(* ===== verification/CircularBuffer.v ===== *)
(** The circular buffer of [lib/circular_buffer.c] and its refinement of a
    bounded FIFO queue of bytes.

    The backing store of a buffer is the block [data_start, data_end) of
    memory, so a data transfer that overlaps it is visible in the model. *)

From S2P Require Import Prelude Memory.

(** * The code *)

Record circular_buffer_t := Circular_buffer_t {
  max_len : Z;
  current_len : Z;
  data_start : Z;
  data_end : Z;
  head : Z;
  tail : Z
}.

Definition circular_buffer_init (data_buf len : Z) : circular_buffer_t :=
  Circular_buffer_t len 0 data_buf (data_buf + len) data_buf data_buf.

Definition circular_buffer_clear (buf : circular_buffer_t) : circular_buffer_t :=
  Circular_buffer_t (max_len buf) 0 (data_start buf) (data_end buf)
    (data_start buf) (data_start buf).

(** [p++; if(p >= data_end) p = data_start;] *)
Definition advance (buf : circular_buffer_t) (p : Z) : Z :=
  if p + 1 >=? data_end buf then data_start buf else p + 1.

(** [p--; if(p < data_start) p = data_end - 1;] *)
Definition retreat (buf : circular_buffer_t) (p : Z) : Z :=
  if p - 1 <? data_start buf then data_end buf - 1 else p - 1.

(** The copy loops; the count is the capped [len] of their callers. *)
Fixpoint put_loop (buf : circular_buffer_t) (n : nat) (m : mem) (p inp : Z) : mem * Z :=
  match n with
  | O => (m, p)
  | S n' => put_loop buf n' (store8 m p (load8 m inp)) (advance buf p) (inp + 1)
  end.

Fixpoint get_loop (buf : circular_buffer_t) (n : nat) (m : mem) (p out : Z) : mem * Z :=
  match n with
  | O => (m, p)
  | S n' => get_loop buf n' (store8 m out (load8 m p)) (advance buf p) (out + 1)
  end.

Definition circular_buffer_put (buf : circular_buffer_t) (m : mem) (input_buf len : Z)
  : circular_buffer_t * mem * Z :=
  let len := if u32 (current_len buf + len) >? max_len buf
             then u32 (max_len buf - current_len buf) else len in
  let '(m', tail') := put_loop buf (Z.to_nat len) m (tail buf) input_buf in
  (Circular_buffer_t (max_len buf) (u32 (current_len buf + len)) (data_start buf)
     (data_end buf) (head buf) tail', m', len).

Definition circular_buffer_get (buf : circular_buffer_t) (m : mem) (output_buf len : Z)
  : circular_buffer_t * mem * Z :=
  let len := if len >? current_len buf then current_len buf else len in
  let '(m', head') := get_loop buf (Z.to_nat len) m (head buf) output_buf in
  (Circular_buffer_t (max_len buf) (u32 (current_len buf - len)) (data_start buf)
     (data_end buf) head' (tail buf), m', len).

Definition circular_buffer_peek (buf : circular_buffer_t) (m : mem) (output_buf len : Z)
  : mem * Z :=
  let len := if len >? current_len buf then current_len buf else len in
  let '(m', _) := get_loop buf (Z.to_nat len) m (head buf) output_buf in
  (m', len).

Definition circular_buffer_put_byte (buf : circular_buffer_t) (m : mem) (b : Z)
  : circular_buffer_t * mem * Z :=
  if current_len buf >=? max_len buf then (buf, m, 0)
  else
    (Circular_buffer_t (max_len buf) (u32 (current_len buf + 1)) (data_start buf)
       (data_end buf) (head buf) (advance buf (tail buf)),
     store8 m (tail buf) b, 1).

Definition circular_buffer_get_byte (buf : circular_buffer_t) (m : mem) (b : Z)
  : circular_buffer_t * mem * Z :=
  if current_len buf =? 0 then (buf, m, 0)
  else
    (Circular_buffer_t (max_len buf) (u32 (current_len buf - 1)) (data_start buf)
       (data_end buf) (advance buf (head buf)) (tail buf),
     store8 m b (load8 m (head buf)), 1).

(** The byte is returned as [Some b]; [None] is the return value 0, which
    leaves the caller's variable as it was. *)
Definition circular_buffer_peek_end_byte (buf : circular_buffer_t) (m : mem) : option Z :=
  if current_len buf =? 0 then None
  else Some (load8 m (retreat buf (tail buf))).

Definition circular_buffer_remove_end_byte (buf : circular_buffer_t)
  : circular_buffer_t * Z :=
  if current_len buf =? 0 then (buf, 0)
  else
    (Circular_buffer_t (max_len buf) (u32 (current_len buf - 1)) (data_start buf)
       (data_end buf) (head buf) (retreat buf (tail buf)), 1).

Fixpoint find_loop (buf : circular_buffer_t) (n : nat) (m : mem) (addr len val : Z) : Z :=
  match n with
  | O => -1
  | S n' =>
      if load8 m addr =? val then len
      else find_loop buf n' m (advance buf addr) (len + 1) val
  end.

Definition circular_buffer_find (buf : circular_buffer_t) (m : mem) (val : Z) : Z :=
  find_loop buf (Z.to_nat (current_len buf)) m (head buf) 0 val.

Definition circular_buffer_len (buf : circular_buffer_t) : Z := current_len buf.

(** * Invariant and abstraction *)

(** Address of the [k]-th cell, counting around the block. *)
Definition slot (buf : circular_buffer_t) (k : Z) : Z :=
  data_start buf + k mod max_len buf.

Definition head_off (buf : circular_buffer_t) : Z := head buf - data_start buf.

Record ring_ok (buf : circular_buffer_t) : Prop := {
  ok_max : 0 < max_len buf < 0x80000000;
  ok_end : data_end buf = data_start buf + max_len buf;
  ok_len : 0 <= current_len buf <= max_len buf;
  ok_head : data_start buf <= head buf < data_end buf;
  ok_tail : tail buf = slot buf (head_off buf + current_len buf)
}.

(** The queue a buffer stands for, oldest byte first. *)
Definition contents (buf : circular_buffer_t) (m : mem) : list Z :=
  (fun i => load8 m (slot buf (head_off buf + Z.of_nat i)))
    <$> seq 0 (Z.to_nat (current_len buf)).

(** [ring buf m base cap q]: a well-formed buffer whose backing store is
    [base, base+cap) and which holds the queue [q].  Clients reason with this
    predicate only. *)
Definition ring (buf : circular_buffer_t) (m : mem) (base cap : Z) (q : list Z) : Prop :=
  ring_ok buf /\ data_start buf = base /\ max_len buf = cap /\ contents buf m = q.

(** A block [a, a+n) that does not meet the backing store. *)
Definition apart (buf : circular_buffer_t) (a n : Z) : Prop :=
  a + n <= data_start buf \/ data_end buf <= a.

(** * Cells *)

Section cells.
Context (buf : circular_buffer_t) (Hok : ring_ok buf).

Lemma slot_range k : data_start buf <= slot buf k < data_end buf.
Proof.
  destruct Hok. unfold slot. rewrite ok_end0.
  pose proof (Z.mod_pos_bound k (max_len buf) ltac:(lia)). lia.
Qed.

Lemma slot_inj j k : slot buf j = slot buf k -> -max_len buf < j - k < max_len buf -> j = k.
Proof.
  destruct Hok. unfold slot. intros E D.
  assert (Hm : (j - k) mod max_len buf = 0).
  { rewrite Zminus_mod. replace (j mod max_len buf) with (k mod max_len buf) by lia.
    by rewrite Z.sub_diag, Z.mod_0_l by lia. }
  apply Z.mod_divide in Hm as [c Hc]; [|lia].
  assert (c = 0 \/ 1 <= c \/ c <= -1) as [-> | [? | ?]] by lia; nia.
Qed.

Lemma slot_period k : slot buf (k + max_len buf) = slot buf k.
Proof.
  unfold slot. rewrite <- (Z.mul_1_l (max_len buf)) at 1.
  by rewrite Z.mod_add by (destruct Hok; lia).
Qed.

Lemma slot_head : slot buf (head_off buf) = head buf.
Proof.
  destruct Hok. unfold slot, head_off. rewrite Z.mod_small by lia. lia.
Qed.

Lemma advance_slot k : advance buf (slot buf k) = slot buf (k + 1).
Proof.
  pose proof (slot_range k) as R. destruct Hok. unfold advance.
  assert (Hk : slot buf (k + 1) = data_start buf + (k mod max_len buf + 1) mod max_len buf).
  { unfold slot. by rewrite Zplus_mod_idemp_l. }
  rewrite Hk. clear Hk. unfold slot in *.
  revert R. generalize (k mod max_len buf). intros r R. case_zb.
  - replace (r + 1) with (max_len buf) by lia. rewrite Z.mod_same by lia. lia.
  - rewrite Z.mod_small by lia. lia.
Qed.

Lemma retreat_slot k : retreat buf (slot buf k) = slot buf (k - 1).
Proof.
  replace k with (k - 1 + 1) at 1 by lia. rewrite <- advance_slot.
  pose proof (slot_range (k - 1)) as R.
  unfold advance. case_zb; unfold retreat; case_zb; lia.
Qed.
End cells.

(** Cells counted from a head that has moved by [n]. *)
Lemma slot_advance b b' n j :
  max_len b = max_len b' -> data_start b = data_start b' ->
  head b' = slot b (head_off b + n) ->
  slot b' (head_off b' + j) = slot b (head_off b + n + j).
Proof.
  intros Hm Hs Hh. unfold slot, head_off in *. rewrite Hh, <- Hm, <- Hs.
  replace (data_start b + (head b - data_start b + n) mod max_len b - data_start b)
    with ((head b - data_start b + n) mod max_len b) by lia.
  by rewrite Zplus_mod_idemp_l.
Qed.

(** * The copy loops *)

Lemma put_loop_spec buf (Hok : ring_ok buf) n m k inp :
  Z.of_nat n <= max_len buf -> apart buf inp (Z.of_nat n) ->
  let '(m', p') := put_loop buf n m (slot buf k) inp in
  p' = slot buf (k + Z.of_nat n) /\
  same_outside m m' (data_start buf) (data_end buf) /\
  (forall i, 0 <= i < Z.of_nat n -> load8 m' (slot buf (k + i)) = load8 m (inp + i)) /\
  (forall j, Z.of_nat n <= j < max_len buf ->
     load8 m' (slot buf (k + j)) = load8 m (slot buf (k + j))).
Proof.
  revert m k inp. induction n as [|n IH]; intros m k inp Hn Hap; cbn [put_loop].
  - rewrite Z.add_0_r. repeat split; try done. intros. lia.
  - rewrite advance_slot by done.
    specialize (IH (store8 m (slot buf k) (load8 m inp)) (k + 1) (inp + 1)).
    destruct (put_loop _ _ _ _ _) as [m' p']. unfold apart in *.
    destruct IH as (-> & Hout & Hin & Hrest); [lia..|].
    pose proof (slot_range buf Hok) as R.
    assert (Hne : forall j, 0 < j < max_len buf -> slot buf k <> slot buf (k + j)).
    { intros j Hj E. apply slot_inj in E; [lia|done|lia]. }
    assert (Hinp : forall i, 0 <= i < Z.of_nat (S n) ->
              load8 (store8 m (slot buf k) (load8 m inp)) (inp + i) = load8 m (inp + i)).
    { intros i Hi. apply load8_store8_ne. specialize (R k). lia. }
    split; [f_equal; lia|]. split; [|split].
    + intros x Hx. rewrite Hout by done. apply load8_store8_ne. specialize (R k). lia.
    + intros i Hi. destruct (Z.eq_dec i 0) as [-> | Hi0].
      * specialize (Hrest (max_len buf - 1)).
        replace (k + 1 + (max_len buf - 1)) with (k + max_len buf) in Hrest by lia.
        rewrite slot_period in Hrest by done. rewrite !Z.add_0_r, Hrest by lia.
        by rewrite load8_store8_eq, u8_load8.
      * replace (k + i) with (k + 1 + (i - 1)) by lia. rewrite Hin by lia.
        replace (inp + 1 + (i - 1)) with (inp + i) by lia. apply Hinp. lia.
    + intros j Hj. replace (k + j) with (k + 1 + (j - 1)) by lia. rewrite Hrest by lia.
      apply load8_store8_ne. replace (k + 1 + (j - 1)) with (k + j) by lia. apply Hne. lia.
Qed.

Lemma get_loop_spec buf (Hok : ring_ok buf) n m k out :
  apart buf out (Z.of_nat n) ->
  let '(m', p') := get_loop buf n m (slot buf k) out in
  p' = slot buf (k + Z.of_nat n) /\
  same_outside m m' out (out + Z.of_nat n) /\
  (forall i, 0 <= i < Z.of_nat n -> load8 m' (out + i) = load8 m (slot buf (k + i))).
Proof.
  revert m k out. induction n as [|n IH]; intros m k out Hap; cbn [get_loop].
  - rewrite Z.add_0_r. repeat split; try done. intros. lia.
  - rewrite advance_slot by done.
    specialize (IH (store8 m out (load8 m (slot buf k))) (k + 1) (out + 1)).
    destruct (get_loop _ _ _ _ _) as [m' p']. unfold apart in *.
    destruct IH as (-> & Hout & Hin); [lia|].
    pose proof (slot_range buf Hok) as R.
    split; [f_equal; lia|]. split.
    + intros x Hx. rewrite Hout by lia. apply load8_store8_ne. lia.
    + intros i Hi. destruct (Z.eq_dec i 0) as [-> | Hi0].
      * rewrite !Z.add_0_r, Hout by lia. by rewrite load8_store8_eq, u8_load8.
      * replace (out + i) with (out + 1 + (i - 1)) by lia. rewrite Hin by lia.
        replace (k + 1 + (i - 1)) with (k + i) by lia. apply load8_store8_ne.
        specialize (R (k + i)). lia.
Qed.

(** * What each operation does to the queue *)

Lemma length_contents buf m : length (contents buf m) = Z.to_nat (current_len buf).
Proof. unfold contents. by rewrite length_fmap, length_seq. Qed.

Lemma ring_intro buf m base cap q :
  ring_ok buf -> data_start buf = base -> max_len buf = cap -> current_len buf = zlen q ->
  (forall i, (i < length q)%nat ->
     load8 m (slot buf (head_off buf + Z.of_nat i)) = q !!! i) ->
  ring buf m base cap q.
Proof.
  intros Hok Hb Hc Hl Hq. do 3 (split; [done|]).
  apply list_eq_total; rewrite length_contents, Hl; [lia|].
  intros i Hi. unfold contents. rewrite lookup_total_fmap_seq by lia. apply Hq. lia.
Qed.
****************************************
EXERCISE BRIEF
Would you retype the lines above from the one with "store8 m (tail buf) b, 1)." down to the one with "ok_max : 0 < max_len buf < 0x80000000;", word for word, both ends included and no other lines?

SOLUTION TO THE PROBLEM
     store8 m (tail buf) b, 1).

Definition circular_buffer_get_byte (buf : circular_buffer_t) (m : mem) (b : Z)
  : circular_buffer_t * mem * Z :=
  if current_len buf =? 0 then (buf, m, 0)
  else
    (Circular_buffer_t (max_len buf) (u32 (current_len buf - 1)) (data_start buf)
       (data_end buf) (advance buf (head buf)) (tail buf),
     store8 m b (load8 m (head buf)), 1).

(** The byte is returned as [Some b]; [None] is the return value 0, which
    leaves the caller's variable as it was. *)
Definition circular_buffer_peek_end_byte (buf : circular_buffer_t) (m : mem) : option Z :=
  if current_len buf =? 0 then None
  else Some (load8 m (retreat buf (tail buf))).

Definition circular_buffer_remove_end_byte (buf : circular_buffer_t)
  : circular_buffer_t * Z :=
  if current_len buf =? 0 then (buf, 0)
  else
    (Circular_buffer_t (max_len buf) (u32 (current_len buf - 1)) (data_start buf)
       (data_end buf) (head buf) (retreat buf (tail buf)), 1).

Fixpoint find_loop (buf : circular_buffer_t) (n : nat) (m : mem) (addr len val : Z) : Z :=
  match n with
  | O => -1
  | S n' =>
      if load8 m addr =? val then len
      else find_loop buf n' m (advance buf addr) (len + 1) val
  end.

Definition circular_buffer_find (buf : circular_buffer_t) (m : mem) (val : Z) : Z :=
  find_loop buf (Z.to_nat (current_len buf)) m (head buf) 0 val.

Definition circular_buffer_len (buf : circular_buffer_t) : Z := current_len buf.

(** * Invariant and abstraction *)

(** Address of the [k]-th cell, counting around the block. *)
Definition slot (buf : circular_buffer_t) (k : Z) : Z :=
  data_start buf + k mod max_len buf.

Definition head_off (buf : circular_buffer_t) : Z := head buf - data_start buf.

Record ring_ok (buf : circular_buffer_t) : Prop := {
  ok_max : 0 < max_len buf < 0x80000000;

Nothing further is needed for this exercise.